We now live in a world where:
- Every sanction is interrogated like a murder trial
- Every detention requires a written defence
- Every behaviour conversation ends with
“That’s not what he’s like at home.”
Congratulations.
He’s not at home.
Schools are not customer service centres.
Teachers are not punchbags.
Education is not Amazon Prime.
Let’s Be Clear (Before Someone Emails Me)
This is not anti-parent.
This is not anti-child.
This is not anti-SEND.
This is not “bring back the cane” (calm down, Daily Mail).
This is pro-common sense.
Children need:
- Boundaries
- Consistency
- Adults who are backed
- Consequences that mean something
And teachers need:
- Support
- Trust
- Safety
- The right to say no without being crucified
What Can Parents Actually Do?
Glad you asked.
- Believe schools aren’t out to get your child
- Reinforce boundaries at home
- Back sanctions even when it’s uncomfortable
- Model respect for authority
- Stop excusing behaviour that would get you arrested at Tesco
And maybe — just maybe — ask your child:
“What you could have done differently?”
Wild concept. Revolutionary.
Final Thought (Before I Get Reported)
Schools cannot fix society alone.
If schools collapse, everything else follows.
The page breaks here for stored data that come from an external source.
(** C8, as the code has it. The splice does not look for an XMP
    segment that is already there: [embed_xmp_in_jpeg] on a file that
    begins with the signature puts one more XMP application segment in
    front of the segments of the file, whatever they are, so applying it
    twice to one file leaves two XMP segments more than the file had (the
    second does not replace the first). The two writers do not splice
    into their input: they splice into the stream that the imaging library
    has re-encoded from it. Whenever the library has done its part and the
    segment can be built, the output of [process_jpeg_metadata] and of
    [write_metadata_to_jpeg] has exactly one XMP segment more than the
    stream of the library, whatever segments the input carried. *)
Theorem embedding_again_adds_a_segment :
  (forall (fs : gmap (list N) (list byte)) file_path x1 x2 data s1 s2,
     fs !! file_path = Some data ->
     take 2 data = Jpeg.soi ->
     Jpeg.xmp_segment x1 = Ok s1 ->
     Jpeg.xmp_segment x2 = Ok s2 ->
     let once := Jpeg.splice data s1 in
     let twice := Jpeg.splice once s2 in
     App.embed_xmp_in_jpeg fs file_path x1
       = (true, <[file_path := once]> fs)
     /\ App.embed_xmp_in_jpeg (<[file_path := once]> fs) file_path x2
       = (true, <[file_path := twice]> fs)
     /\ Scan.xmp_count once = S (Scan.xmp_count data)
     /\ Scan.xmp_count twice = S (S (Scan.xmp_count data))
     /\ twice <> once)
  /\ (forall image_data metadata img exif_bytes jpeg_data seg,
        Image_open image_data = Some img ->
        Jpeg.exif_bytes_for img metadata = Ok exif_bytes ->
        save_jpeg img exif_bytes = Some jpeg_data ->
        2 <= length jpeg_data ->
        Jpeg.xmp_segment (Api.create_xmp_packet metadata) = Ok seg ->
        Api.process_jpeg_metadata image_data metadata
          = Ok (Jpeg.splice jpeg_data seg)
        /\ Scan.xmp_count (Jpeg.splice jpeg_data seg)
           = S (Scan.xmp_count jpeg_data))
  /\ (forall (fs : gmap (list N) (list byte)) file_path output_path metadata
        data img exif_bytes jpeg_data seg,
        fs !! file_path = Some data ->
        Image_open data = Some img ->
        Jpeg.exif_bytes_for img metadata = Ok exif_bytes ->
        save_jpeg img exif_bytes = Some jpeg_data ->
        take 2 jpeg_data = Jpeg.soi ->
        Jpeg.xmp_segment (App.create_xmp_packet metadata) = Ok seg ->
        App.write_metadata_to_jpeg fs file_path output_path metadata
          = (true, <[output_path := Jpeg.splice jpeg_data seg]> fs)
        /\ Scan.xmp_count (Jpeg.splice jpeg_data seg)
           = S (Scan.xmp_count jpeg_data)).
Proof.
  split; [|split].
  - intros fs file_path x1 x2 data s1 s2 Hfile Hsoi Hs1 Hs2 once twice.
    assert (Hsoi1 : take 2 once = Jpeg.soi) by by apply splice_soi.
    assert (H1 : Scan.xmp_count once = S (Scan.xmp_count data))
      by (eapply xmp_count_splice; [by apply soi_length | done]).
    split; [by apply embed_xmp_in_jpeg_splices|].
    split.
    { replace (<[file_path := twice]> fs)
        with (<[file_path := twice]> (<[file_path := once]> fs))
        by apply insert_insert_eq.
      apply embed_xmp_in_jpeg_splices; [apply lookup_insert_eq | done..]. }
    split; [done|]. split.
    + subst twice. erewrite xmp_count_splice; [by rewrite H1| |done].
      by apply soi_length.
    + intros Heq. apply (f_equal length) in Heq.
      subst twice. rewrite splice_length in Heq.
      destruct (xmp_segment_ok _ _ Hs2) as (xb & lb & _ & _ & _ & _ & ->).
      rewrite !length_app in Heq. simpl in Heq. lia.
  - intros image_data metadata img exif jpeg seg Himg Hexif Hjpeg Hlen Hseg.
    split; [|by eapply xmp_count_splice].
    rewrite (process_jpeg_metadata_runs _ _ _ _ _ Himg Hexif Hjpeg).
    by rewrite Hseg.
  - intros fs file_path output_path metadata data img exif jpeg seg
      Hfile Himg Hexif Hjpeg Hsoi Hseg.
    split; [by eapply write_metadata_to_jpeg_splices|].
    eapply xmp_count_splice; [by apply soi_length | done].
Qed.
If teachers leave, nobody wins.
If fear becomes normalised, we’ve already lost.
So yes — please, can we just support the schools?
Because the alternative is unthinkable.
And frankly…
we’re closer to it than anyone seems willing to admit.
Or, maybe We Just Fund Self-Defence Classes for Teachers?
At this point, can we stop pretending and just be honest?
Forget CPD on “Effective Use of Questioning in Mixed Ability Groups” —
what teachers actually need is:
- Level 1: Dodging Chairs (KS3 Edition)
- Level 2: De-escalation or Judo Roll? You Decide
- Level 3: Blocking a Vape While Calling SLT
INSET Day Agenda:
- 9:00–10:30 → Safeguarding Update
- 10:30–10:45 → Biscuits
- 10:45–12:00 → Krav Maga (Behaviour Hotspots Focus)
We could rebrand it:
“Trauma-Informed Tactical Awareness (with Light Stretching)”
Fully funded, obviously.
Because if we can find money for:
- Laminated posters
- Consultancy packages
- Six different behaviour tracking systems
- A visiting speaker who once taught for 18 months in 2004
Surely we can stretch to:
- Basic self-defence
- Protective gloves
- A panic button that actually works
Maybe throw in a school-branded mouthguard:
“Excellence Through Resilience™”
Satire Aside (Unfortunately)
The joke lands because it’s too close to the truth.
Teachers should not need:
- Defensive stances
- Escape techniques
- Incident logs that read like crime reports
Yet here we are — laughing about it, because if we don’t, we’ll scream.